** TASK INPUTS follows **
Lemma error_line_unless_segments_transferred_witness :
  errors (trace (handler env_one_segment 5 (Some movie) empty_world).2) = [].
Proof.
  apply (error_line_unless_segments_transferred env_one_segment 5 (Some movie)
           empty_world).
  - reflexivity.
  - exists movie. split_and!; [reflexivity|reflexivity|vm_compute; lia|].
    vm_compute. reflexivity.
Defined.

(** ** The temporary files a run leaves behind *)




(** ** A file name that starts with its only dot *)

(** X16.  The base name can be empty: for a [filename] that is a dot
    followed by an extension, such as [.mp3], everything before the last dot
    is the empty string, and the handler does not fall back to the
    identifier of the record.  The segments are then named [_chunk_000.mp3],
    [_chunk_001.mp3], ... whatever the input. *)
Theorem base_name_of_dot_file_is_empty (ff : flowfile) (ext : string)
    (i : nat) :
  getAttribute ff "filename" = Some ("." +:+ ext) →
  Py.has_dot ext = false →
  resolve_base_filename ff = ""
  ∧ chunk_filename (resolve_base_filename ff) i
    = "_chunk_" +:+ Py.fmt_03d i +:+ ".mp3".
Proof.
  intros Hf Hext.
  assert (Hbase : resolve_base_filename ff = "").
  { assert (Hne : "." +:+ ext ≠ "") by discriminate.
    unfold resolve_base_filename.
    rewrite (proj2 (truthy_Some _ _) (conj Hf Hne)).
    change ("." +:+ ext) with (String "." ext).
    cbn [Py.has_dot Py.rsplit_dot_head]. rewrite Hext.
    by destruct (decide _). }
  rewrite Hbase. done.
Qed.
** End of TASK INPUTS **
- THE PROBLEM -
Extract each line of the material exactly as it stands.

- FINISHED TASK -
Lemma error_line_unless_segments_transferred_witness :
  errors (trace (handler env_one_segment 5 (Some movie) empty_world).2) = [].
Proof.
  apply (error_line_unless_segments_transferred env_one_segment 5 (Some movie)
           empty_world).
  - reflexivity.
  - exists movie. split_and!; [reflexivity|reflexivity|vm_compute; lia|].
    vm_compute. reflexivity.
Defined.

(** ** The temporary files a run leaves behind *)




(** ** A file name that starts with its only dot *)

(** X16.  The base name can be empty: for a [filename] that is a dot
    followed by an extension, such as [.mp3], everything before the last dot
    is the empty string, and the handler does not fall back to the
    identifier of the record.  The segments are then named [_chunk_000.mp3],
    [_chunk_001.mp3], ... whatever the input. *)
Theorem base_name_of_dot_file_is_empty (ff : flowfile) (ext : string)
    (i : nat) :
  getAttribute ff "filename" = Some ("." +:+ ext) →
  Py.has_dot ext = false →
  resolve_base_filename ff = ""
  ∧ chunk_filename (resolve_base_filename ff) i
    = "_chunk_" +:+ Py.fmt_03d i +:+ ".mp3".
Proof.
  intros Hf Hext.
  assert (Hbase : resolve_base_filename ff = "").
  { assert (Hne : "." +:+ ext ≠ "") by discriminate.
    unfold resolve_base_filename.
    rewrite (proj2 (truthy_Some _ _) (conj Hf Hne)).
    change ("." +:+ ext) with (String "." ext).
    cbn [Py.has_dot Py.rsplit_dot_head]. rewrite Hext.
    by destruct (decide _). }
  rewrite Hbase. done.
Qed.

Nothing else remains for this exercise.